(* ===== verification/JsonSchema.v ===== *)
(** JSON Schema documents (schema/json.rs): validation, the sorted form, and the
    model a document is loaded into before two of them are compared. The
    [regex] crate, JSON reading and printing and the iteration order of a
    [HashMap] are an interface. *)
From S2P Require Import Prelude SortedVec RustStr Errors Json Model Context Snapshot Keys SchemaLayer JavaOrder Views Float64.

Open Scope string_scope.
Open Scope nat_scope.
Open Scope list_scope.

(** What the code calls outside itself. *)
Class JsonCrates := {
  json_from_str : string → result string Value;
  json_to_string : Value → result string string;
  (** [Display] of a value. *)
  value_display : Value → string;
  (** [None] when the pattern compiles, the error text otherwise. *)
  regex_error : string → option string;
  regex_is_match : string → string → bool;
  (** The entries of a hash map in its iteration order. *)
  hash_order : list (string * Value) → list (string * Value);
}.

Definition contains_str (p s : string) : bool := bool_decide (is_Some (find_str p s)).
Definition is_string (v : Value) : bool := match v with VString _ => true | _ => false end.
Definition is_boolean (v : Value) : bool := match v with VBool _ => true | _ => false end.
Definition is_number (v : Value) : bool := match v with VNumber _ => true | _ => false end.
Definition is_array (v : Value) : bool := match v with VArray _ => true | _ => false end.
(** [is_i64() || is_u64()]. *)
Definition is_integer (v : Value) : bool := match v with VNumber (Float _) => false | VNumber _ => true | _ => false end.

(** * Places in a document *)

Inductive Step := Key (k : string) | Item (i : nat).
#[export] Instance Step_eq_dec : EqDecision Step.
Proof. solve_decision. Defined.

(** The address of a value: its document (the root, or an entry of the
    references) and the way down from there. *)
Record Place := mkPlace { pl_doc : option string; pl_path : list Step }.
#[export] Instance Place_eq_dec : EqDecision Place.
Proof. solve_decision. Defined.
--------------------------------------------------
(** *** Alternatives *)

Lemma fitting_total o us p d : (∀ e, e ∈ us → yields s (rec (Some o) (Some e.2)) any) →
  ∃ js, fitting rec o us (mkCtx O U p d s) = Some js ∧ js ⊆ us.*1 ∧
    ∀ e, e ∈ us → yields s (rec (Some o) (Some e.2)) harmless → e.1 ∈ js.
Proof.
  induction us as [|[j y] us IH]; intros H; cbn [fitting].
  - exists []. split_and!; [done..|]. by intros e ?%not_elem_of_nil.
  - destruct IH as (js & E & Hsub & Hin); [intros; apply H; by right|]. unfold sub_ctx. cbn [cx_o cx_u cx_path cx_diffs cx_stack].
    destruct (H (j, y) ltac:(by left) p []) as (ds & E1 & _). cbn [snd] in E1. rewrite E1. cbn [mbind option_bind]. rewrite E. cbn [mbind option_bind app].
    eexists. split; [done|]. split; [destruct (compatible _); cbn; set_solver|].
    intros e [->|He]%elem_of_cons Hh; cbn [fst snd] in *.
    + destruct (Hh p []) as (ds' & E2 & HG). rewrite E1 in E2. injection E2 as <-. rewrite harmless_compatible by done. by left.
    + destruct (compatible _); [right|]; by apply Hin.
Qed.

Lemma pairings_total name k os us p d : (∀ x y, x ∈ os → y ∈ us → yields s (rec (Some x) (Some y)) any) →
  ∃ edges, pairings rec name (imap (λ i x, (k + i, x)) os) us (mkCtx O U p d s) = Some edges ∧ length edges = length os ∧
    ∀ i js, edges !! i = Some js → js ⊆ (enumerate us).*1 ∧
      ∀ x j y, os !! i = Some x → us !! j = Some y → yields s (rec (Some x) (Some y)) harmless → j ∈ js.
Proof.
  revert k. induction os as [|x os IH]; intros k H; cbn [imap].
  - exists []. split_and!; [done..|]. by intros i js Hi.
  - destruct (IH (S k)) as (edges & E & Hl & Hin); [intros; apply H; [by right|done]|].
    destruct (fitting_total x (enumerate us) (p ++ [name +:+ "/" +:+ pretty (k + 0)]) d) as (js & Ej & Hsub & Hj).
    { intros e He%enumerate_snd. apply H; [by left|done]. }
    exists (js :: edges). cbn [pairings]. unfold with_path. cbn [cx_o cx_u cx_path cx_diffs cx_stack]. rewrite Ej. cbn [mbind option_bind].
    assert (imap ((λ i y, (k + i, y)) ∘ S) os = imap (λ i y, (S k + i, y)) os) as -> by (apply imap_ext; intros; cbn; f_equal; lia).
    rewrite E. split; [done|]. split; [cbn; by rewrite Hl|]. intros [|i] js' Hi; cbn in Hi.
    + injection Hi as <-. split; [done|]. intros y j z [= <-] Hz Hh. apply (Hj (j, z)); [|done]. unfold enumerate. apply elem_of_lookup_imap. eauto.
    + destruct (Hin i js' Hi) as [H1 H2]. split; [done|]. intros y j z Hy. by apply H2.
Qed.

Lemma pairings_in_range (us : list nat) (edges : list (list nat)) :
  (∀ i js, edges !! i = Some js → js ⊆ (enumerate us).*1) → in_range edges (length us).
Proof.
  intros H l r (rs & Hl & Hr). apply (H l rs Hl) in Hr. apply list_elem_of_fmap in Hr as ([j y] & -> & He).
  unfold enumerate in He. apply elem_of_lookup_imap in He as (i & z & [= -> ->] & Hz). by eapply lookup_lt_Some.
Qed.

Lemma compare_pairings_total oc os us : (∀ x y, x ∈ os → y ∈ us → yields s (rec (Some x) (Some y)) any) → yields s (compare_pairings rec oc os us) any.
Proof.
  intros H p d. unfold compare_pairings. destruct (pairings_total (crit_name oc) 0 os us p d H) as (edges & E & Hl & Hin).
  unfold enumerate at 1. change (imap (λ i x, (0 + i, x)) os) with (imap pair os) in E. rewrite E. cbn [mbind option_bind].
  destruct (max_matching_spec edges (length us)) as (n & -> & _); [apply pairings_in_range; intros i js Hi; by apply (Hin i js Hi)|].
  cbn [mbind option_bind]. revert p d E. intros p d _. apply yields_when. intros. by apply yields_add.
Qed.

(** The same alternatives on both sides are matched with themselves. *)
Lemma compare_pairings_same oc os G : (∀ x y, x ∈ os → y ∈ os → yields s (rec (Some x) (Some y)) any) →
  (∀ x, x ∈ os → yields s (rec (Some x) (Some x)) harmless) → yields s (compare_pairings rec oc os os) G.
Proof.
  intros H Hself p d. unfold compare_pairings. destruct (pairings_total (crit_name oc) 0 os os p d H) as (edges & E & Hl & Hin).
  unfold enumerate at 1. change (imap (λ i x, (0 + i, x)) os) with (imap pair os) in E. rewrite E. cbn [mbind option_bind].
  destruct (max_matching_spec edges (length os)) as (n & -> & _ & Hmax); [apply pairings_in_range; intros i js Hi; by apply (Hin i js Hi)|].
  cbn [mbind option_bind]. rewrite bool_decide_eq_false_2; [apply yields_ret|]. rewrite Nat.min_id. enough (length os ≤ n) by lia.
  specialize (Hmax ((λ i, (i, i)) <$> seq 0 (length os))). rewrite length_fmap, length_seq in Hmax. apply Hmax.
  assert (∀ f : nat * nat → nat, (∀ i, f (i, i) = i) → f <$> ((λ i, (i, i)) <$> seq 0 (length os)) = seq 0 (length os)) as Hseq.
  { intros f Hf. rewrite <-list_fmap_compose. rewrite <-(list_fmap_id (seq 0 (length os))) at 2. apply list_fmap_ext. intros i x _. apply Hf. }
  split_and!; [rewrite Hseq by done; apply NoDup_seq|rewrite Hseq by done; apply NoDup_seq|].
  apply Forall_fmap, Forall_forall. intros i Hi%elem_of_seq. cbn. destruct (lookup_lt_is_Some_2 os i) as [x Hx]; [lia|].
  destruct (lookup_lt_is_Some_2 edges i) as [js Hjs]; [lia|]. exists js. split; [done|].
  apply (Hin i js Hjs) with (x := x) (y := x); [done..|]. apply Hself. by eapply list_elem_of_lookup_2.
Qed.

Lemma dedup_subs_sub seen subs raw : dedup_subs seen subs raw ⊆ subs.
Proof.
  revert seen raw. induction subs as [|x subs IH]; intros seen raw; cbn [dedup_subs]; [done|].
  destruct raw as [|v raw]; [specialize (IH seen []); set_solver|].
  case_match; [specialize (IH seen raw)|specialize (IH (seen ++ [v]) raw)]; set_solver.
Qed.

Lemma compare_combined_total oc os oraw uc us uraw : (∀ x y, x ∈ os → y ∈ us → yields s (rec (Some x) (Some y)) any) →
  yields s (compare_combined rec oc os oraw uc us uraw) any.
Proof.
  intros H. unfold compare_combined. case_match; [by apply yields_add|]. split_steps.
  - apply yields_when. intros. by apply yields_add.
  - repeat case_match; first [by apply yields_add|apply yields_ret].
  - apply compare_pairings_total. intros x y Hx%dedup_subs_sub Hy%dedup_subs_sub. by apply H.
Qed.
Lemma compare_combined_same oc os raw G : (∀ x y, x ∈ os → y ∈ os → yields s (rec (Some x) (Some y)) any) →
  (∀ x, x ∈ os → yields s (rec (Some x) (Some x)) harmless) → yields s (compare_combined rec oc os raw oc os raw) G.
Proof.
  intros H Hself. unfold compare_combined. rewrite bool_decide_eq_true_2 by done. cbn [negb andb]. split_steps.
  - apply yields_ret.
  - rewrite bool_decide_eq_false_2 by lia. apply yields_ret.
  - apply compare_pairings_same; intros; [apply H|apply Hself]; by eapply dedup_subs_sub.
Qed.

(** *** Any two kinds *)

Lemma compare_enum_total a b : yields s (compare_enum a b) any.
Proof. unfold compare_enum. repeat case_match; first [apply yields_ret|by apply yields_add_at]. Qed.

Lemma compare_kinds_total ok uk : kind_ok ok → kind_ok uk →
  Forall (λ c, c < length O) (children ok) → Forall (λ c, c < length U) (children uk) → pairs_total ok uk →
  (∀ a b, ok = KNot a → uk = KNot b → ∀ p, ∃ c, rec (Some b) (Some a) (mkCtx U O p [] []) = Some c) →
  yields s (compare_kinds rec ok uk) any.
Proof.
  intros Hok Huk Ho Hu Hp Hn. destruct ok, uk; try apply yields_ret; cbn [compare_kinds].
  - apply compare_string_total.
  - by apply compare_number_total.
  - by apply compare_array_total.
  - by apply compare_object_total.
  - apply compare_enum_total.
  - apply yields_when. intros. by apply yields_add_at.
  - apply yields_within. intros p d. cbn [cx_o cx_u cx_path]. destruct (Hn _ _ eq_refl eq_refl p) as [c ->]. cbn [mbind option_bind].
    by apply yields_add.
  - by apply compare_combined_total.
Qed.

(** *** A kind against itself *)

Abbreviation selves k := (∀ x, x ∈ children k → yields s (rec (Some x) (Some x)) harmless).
--------------------------------------------------
• WORK INSTRUCTION
Could you state the number of lines above in which the word "seen" appears? Give that number by itself.

• RESPONSE AREA
4